Record set =>
(** * surreal.session.tmux_cluster: the tmux cluster orchestrator

    A shallow embedding of [TmuxCluster] (src/surreal/session/tmux_cluster.py)
    and the properties its specification states about it.

    - [Py]          the Python builtins the class uses (str methods, [str()],
                    [' '.join], [shlex.quote], [OrderedDict] item assignment);
    - [Prog]        the calls the class makes on [self._tmux], as a small
                    free monad: a method is a tree of backend calls that ends
                    in a value or in a raised exception;
    - [TmuxCluster] the class itself, method by method;
    - [Tmux]        the multiplexer backend, which is not part of the sources:
                    an in-memory model written from section 6 of the
                    specification, and the interpreter of [Prog] over it;
    - [Calls]       the calls and the results of the methods, written out, as
                    the statements below refer to them;
    - [Example]     a cluster and some backends to run it on;
    - [PyFacts], [Semantics]
                    lemmas on the builtins and on the interpreter.

    The sections that follow hold the properties: the stages of [launch],
    the agent fleet, script references and session names, the invariant of
    the backend, the inspection of the panes, a whole session from [launch]
    to [killall]; then the constructor and the requests for agents, how the
    fleet grows and shrinks, what [launch] does stage by stage, [killall],
    and the calls the queries make. *)

From Stdlib Require Import ZArith Ascii String List Bool Lia.
From stdpp Require Import base decidable option list strings pretty gmap fin_maps.
(** * Somewhat Square Sudoku: the divisor pipeline and the grid assembler

    A shallow embedding of [enumerate-by-divisor.py].  Python integers are
    [Z], a Python [str] is a list of characters, a [dict] is a [gmap], a
    [set] is a [gset], and a list indexed by position is a [list] read with
    stdpp's lookup.  An exception that the source can raise is a value of
    [exn]; functions that may raise return a [res]. *)

From Stdlib Require Import ZArith Ascii String.
From stdpp Require Import base tactics option list list_numbers sorting
  numbers countable gmap fin_sets strings.

#[local] Open Scope Z_scope.

(* stdpp's solvers clear hypotheses that may already be gone. *)
#[local] Set Warnings "-clear-no-such-hyp".

(** ** Exceptions *)

Inductive exn : Set :=
| IndexError
| KeyError
| TypeError
| ZeroDivisionError
| RecursionError.

Inductive res (A : Type) : Type :=
| Ok (a : A)
| Raise (e : exn).
Arguments Ok {A} a.
Arguments Raise {A} e.

Definition res_bind {A B} (x : res A) (k : A → res B) : res B :=
  match x with
  | Ok a => k a
  | Raise e => Raise e
  end.

Notation "x ←? e ; k" := (res_bind e (λ x, k))
  (at level 20, e at level 100, k at level 200, right associativity,
   format "x  ←?  e ;  '/' k").
Notation "' p ←? e ; k" := (res_bind e (λ p, k))
  (at level 20, p pattern, e at level 100, k at level 200,
   right associativity, format "' p  ←?  e ;  '/' k").

(** A Python [str]; a character of it is a one-character string. *)
Abbreviation str := (list ascii).

(** [l[i]] for a non-negative index. *)
Definition index {A} (l : list A) (i : nat) : res A :=
  match l !! i with
  | Some x => Ok x
  | None => Raise IndexError
  end.

(** ** Divisor Frequency Analyzer *)

(** [divisor_counts[k] += 1] on a [defaultdict(int)]. *)
Definition incr (k : Z) (divisor_counts : gmap Z Z) : gmap Z Z :=
  <[k := default 0 (divisor_counts !! k) + 1]> divisor_counts.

Exercise directions => Each line of the entries that contains the word "written" should be listed.

Response to the exercise =>
                    an in-memory model written from section 6 of the
    - [Calls]       the calls and the results of the methods, written out, as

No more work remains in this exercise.